What if my claim is denied, part 1

In Part One, we talked about why it was important to go through the appeal process if your claim is governed by ERISA. (Go ahead and take another look, I'll wait right here).

Now, we are going to talk about what you should (and shouldn't do) in the course of the appeal:

First, the insurance company or fiduciary has an obligation to provide you with a copy of their file, and all documents that relate to the case. 29 CFR § 2560-503.1. If the claim involves health or disability benefits, you are entitled to (1) all the documents the insurer relied on, and (2) documents setting out their claims handling policies. Make sure you ask for them.

Second, the Plan Administrator (i.e. the employer), is obligated to provide you with copies of documents explaining your rights, upon receipt of a written request.  29 U.S.C. § 1024(b)(4).   Ask for all "plan documents" and also ask for the most recent copy of the "Summary Plan Description", which is a summarized version of your rights under the Plan.

Third, be mindful of time limitations. If you need more time ask for it, but be sure that you make your submissions within the time limitations given by the insurer. Otherwise, you could lose your chance to submit the additional evidence.

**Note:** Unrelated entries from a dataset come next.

(* ===== verification/SVGMatrix.v ===== *)
(** * SVGMatrix: the rendering layer's 2D affine matrix

    [AR1.applyToMatrixX] and [AR1.applyToMatrixY] append a translation and a
    scale to an [SVGMatrix] owned by the DOM.  The matrix is not code of the
    repository; it is modelled from the interface the adapter calls: the six
    coefficients

    <<
      [ a c e ]
      [ b d f ]
      [ 0 0 1 ]
    >>

    with [translate] and [scaleNonUniform] post-multiplying, as the SVG
    specification defines them and as section 4.1 of the spec requires. *)

From S2P Require Import Prelude Numeric.

Local Open Scope num_scope.

Section Matrix.
Context {T : Type} {ops : NumOps T}.

Record SVGMatrix := mkMatrix {
  ma : T; mb : T; mc : T; md : T; me : T; mf : T
}.

(** [this.multiply(n)]: the product [this * n]. *)
Definition multiply (this n : SVGMatrix) : SVGMatrix :=
  mkMatrix (ma this * ma n + mc this * mb n)
           (mb this * ma n + md this * mb n)
           (ma this * mc n + mc this * md n)
           (mb this * mc n + md this * md n)
           (ma this * me n + mc this * mf n + me this)
           (mb this * me n + md this * mf n + mf this).

Definition identityMatrix : SVGMatrix := mkMatrix 1 0 0 1 0 0.

(** [this.translate(x, y)]: post-multiplication by a translation. *)
Definition translate (this : SVGMatrix) (x y : T) : SVGMatrix :=
  multiply this (mkMatrix 1 0 0 1 x y).

(** [this.scaleNonUniform(sx, sy)]: post-multiplication by a scale. *)
Definition scaleNonUniform (this : SVGMatrix) (sx sy : T) : SVGMatrix :=
  multiply this (mkMatrix sx 0 0 sy 0 0).

(** [point.matrixTransform(this)]: the image of a point. *)
Definition matrixTransform (this : SVGMatrix) (p : T * T) : T * T :=
  (ma this * fst p + mc this * snd p + me this,
   mb this * fst p + md this * snd p + mf this).

Context {fld : NumField T}.

Definition matrix_eq (m n : SVGMatrix) : Prop :=
  ma m == ma n /\ mb m == mb n /\ mc m == mc n /\
  md m == md n /\ me m == me n /\ mf m == mf n.

End Matrix.

Arguments SVGMatrix T : clear implicits.

(** [matrix_crush]: open matrices and points, then prove each coefficient
    equation by [ring]. *)
Ltac matrix_crush :=
  repeat match goal with
    | m : SVGMatrix _ |- _ => destruct m
    | p : (_ * _)%type |- _ => destruct p
    end;
  unfold matrix_eq, neq2, translate, scaleNonUniform, multiply,
    matrixTransform, identityMatrix in *;
  simpl in *.

Section MatrixFacts.
Context {T : Type} {ops : NumOps T} {fld : NumField T}.
Add Field matrix_field : nfield_th (setoid neq_equiv num_ring_ext).
Implicit Types (m n k : SVGMatrix T) (p q : T * T).

#[export] Instance matrix_eq_equiv : Equivalence (@matrix_eq T ops fld).
Proof.
  split.
  - intros m. matrix_crush. repeat split; reflexivity.
  - intros m n H. matrix_crush. intuition (symmetry; assumption).
  - intros m n k H H'. matrix_crush. intuition (etransitivity; eassumption).
Qed.

#[export] Instance matrixTransform_proper :
  Proper (matrix_eq ==> neq2 ==> neq2) (@matrixTransform T ops).
Proof.
  intros m n H p q [Hp Hq]. matrix_crush.
  destruct H as (Ha & Hb & Hc & Hd & He & Hf).
  split; rewrite ?Ha, ?Hb, ?Hc, ?Hd, ?He, ?Hf, Hp, Hq; reflexivity.
Qed.

#[export] Instance multiply_proper :
  Proper (matrix_eq ==> matrix_eq ==> matrix_eq) (@multiply T ops).
Proof.
  intros m m' H n n' H'. matrix_crush.
  destruct H as (Ha & Hb & Hc & Hd & He & Hf).
  destruct H' as (Ha' & Hb' & Hc' & Hd' & He' & Hf').
  rewrite Ha, Hb, Hc, Hd, He, Hf, Ha', Hb', Hc', Hd', He', Hf'.
  repeat split; reflexivity.
Qed.

(** The product acts as the composition: the right factor first. *)
Lemma matrixTransform_multiply m n p :
  neq2 (matrixTransform (multiply m n) p)
       (matrixTransform m (matrixTransform n p)).
Proof. matrix_crush. split; ring. Qed.

Lemma matrixTransform_identity p : neq2 (matrixTransform identityMatrix p) p.
Proof. matrix_crush. split; ring. Qed.

Lemma multiply_assoc m n k :
  matrix_eq (multiply (multiply m n) k) (multiply m (multiply n k)).
Proof. matrix_crush. repeat split; ring. Qed.

Lemma multiply_identity_l m : matrix_eq (multiply identityMatrix m) m.
Proof. matrix_crush. repeat split; ring. Qed.

Lemma multiply_identity_r m : matrix_eq (multiply m identityMatrix) m.
Proof. matrix_crush. repeat split; ring. Qed.

(** A translation appended to [m] moves the point before [m] acts. *)
Lemma matrixTransform_translate m x y p :
  neq2 (matrixTransform (translate m x y) p)
       (matrixTransform m (fst p + x, snd p + y)).
Proof. matrix_crush. split; ring. Qed.

(** A scale appended to [m] scales the point before [m] acts. *)
Lemma matrixTransform_scaleNonUniform m sx sy p :
  neq2 (matrixTransform (scaleNonUniform m sx sy) p)
       (matrixTransform m (sx * fst p, sy * snd p)).
Proof. matrix_crush. split; ring. Qed.

End MatrixFacts.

Fourth, gather up evidence that you will want the insurer (or, later, the judge) to look at in deciding your claim. Here are some examples:

You certainly want to write out a letter (or perhaps a Declaration) explaining why you are entitled to benefits. If you have a disability claim, tell the insurance company (in detail) how difficult your job is, and what about your condition prevents you from doing it. Be descriptive, but don’t exaggerate. If, for example, you have been to five doctors because of your condition, say so, but don’t say you have been to a dozen doctors. The insurance company may well get your medical records showing your doctor visits, and it will use any inaccuracies to show that you "aren’t credible."

If the case involves medical issues (i.e. health or disability benefits), make sure that you have evidence of this. Get your medical records and provide them to the insurer. And explain your problem to your physician, and ask him or her to write a letter. Provide the physician with enough detail about your condition and your claim so that he or she can write a good, detailed letter. Follow through, and make sure the physician actually writes the letter. Remember, this is your last change (probably) to get the physician’s opinions before the Judge.

If you can get statements from friends and co-workers addressing the difficulties of your job, and how your medical condition has impacted your ability to work, great. Remember, you won’t be able to call them as witnesses at trial, you have to get their testimony now.

Be creative. I once saw a claimant who had a difficult physical disability, who sent in a video-tape of himself. If you sent it in, the insurance company has to look at it, and it becomes part of the "Administrative Record" that you can use in Court.

Fifth (and most important), make sure you respond to the insurance company's reasons for denial.  These are supposed to be set out in the denial letter; make sure the evidence you submit addresses this head on.  For example, if the disability denial letter says you can do your job with your back condition because you only have to lift 20 pounds, make sure that you let the insurer know how much your job really requires you to lift.   If they rely on an in-house doctor's opinion, get your physician to rebut it.  And don't just argue with the insurance company, make sure you have evidence showing why the reasons for the denial were wrong.

Make sure you save copies of everything you get from the insurance company, and everything you send to it.  Good Luck!